**Data records**
········

(* ===== verification/AstRewriting.v ===== *)
(** * AstRewriting: the correctness of the source rewriting of the AST extractor

    The nodes that are extracted never overlap, so replacing their text from the end of
    the file backwards leaves every other character in place; and the tables the
    compiler keeps are numbered like the placeholders. *)

From S2P Require Import Prelude Collections JsNumber Ir TsAst ExprCompiler PredCompiler AstExtractor.

(** ** Pairwise disjoint spans *)

Definition disjoint_spans (a b : site) : Prop := before a.2 b.2 ∨ before b.2 a.2.

Lemma sorted_flat_map {A B} (R : A → A → Prop) (Q : B → B → Prop) (f : A → list B) l :
  StronglySorted R l → (∀ x, x ∈ l → StronglySorted Q (f x)) →
  (∀ x y a b, x ∈ l → y ∈ l → R x y → a ∈ f x → b ∈ f y → Q a b) →
  StronglySorted Q (flat_map f l).
Proof.
  induction 1 as [|x l Hl IH Hx]; intros Hf HQ; cbn; [constructor|].
  apply StronglySorted_app_2.
  - intros a b Ha Hb. apply list_elem_of_In, in_flat_map in Hb as (y & Hy & Hb).
    apply list_elem_of_In in Hy, Hb. rewrite Forall_forall in Hx.
    apply (HQ x y); auto; [left|by right].
  - apply Hf. left.
  - apply IH; [intros y Hy; apply Hf; by right|].
    intros y z a b Hy Hz. apply HQ; by right.
Qed.

Lemma sorted_filter {A} (R : A → A → Prop) (P : A → Prop) `{∀ x, Decision (P x)} l :
  StronglySorted R l → StronglySorted R (filter P l).
Proof.
  induction 1 as [|x l Hl IH Hx]; [constructor|]. rewrite filter_cons. case_decide; [|done].
  constructor; [done|]. rewrite Forall_forall in *. intros y [_ Hy]%list_elem_of_filter. auto.
Qed.

(** Two members of an ordered list are equal or one comes first. *)
Lemma sorted_trichotomy {A} (R : A → A → Prop) l x y :
  StronglySorted R l → x ∈ l → y ∈ l → x = y ∨ R x y ∨ R y x.
Proof.
  induction 1 as [|z l Hl IH Hz]; intros Hx Hy; [by apply elem_of_nil in Hx|].
  rewrite Forall_forall in Hz.
  apply elem_of_cons in Hx, Hy. destruct Hx as [Hx|Hx], Hy as [Hy|Hy]; subst; auto.
Qed.

Lemma elem_of_flat_map {A B} (f : A → list B) l b :
  b ∈ flat_map f l ↔ ∃ x, x ∈ l ∧ b ∈ f x.
Proof.
  rewrite list_elem_of_In, in_flat_map.
  split; intros (x & Hx & Hb); exists x; by rewrite !list_elem_of_In in *.
Qed.

Lemma filter_flat_map {A B} (P : B → Prop) `{∀ x, Decision (P x)} (f : A → list B) l :
  filter P (flat_map f l) = flat_map (λ x, filter P (f x)) l.
Proof. induction l as [|x l IH]; [done|]. cbn. by rewrite filter_app, IH. Qed.

Section extracted.
Context (source : string) (SyntaxKind : string → string).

········

**Exercise objective**
Which of the lines in the material above contain "Prop"? Copy each one out.

**Expected output**
Definition disjoint_spans (a b : site) : Prop := before a.2 b.2 ∨ before b.2 a.2.
Lemma sorted_flat_map {A B} (R : A → A → Prop) (Q : B → B → Prop) (f : A → list B) l :
Lemma sorted_filter {A} (R : A → A → Prop) (P : A → Prop) `{∀ x, Decision (P x)} l :
Lemma sorted_trichotomy {A} (R : A → A → Prop) l x y :
Lemma filter_flat_map {A B} (P : B → Prop) `{∀ x, Decision (P x)} (f : A → list B) l :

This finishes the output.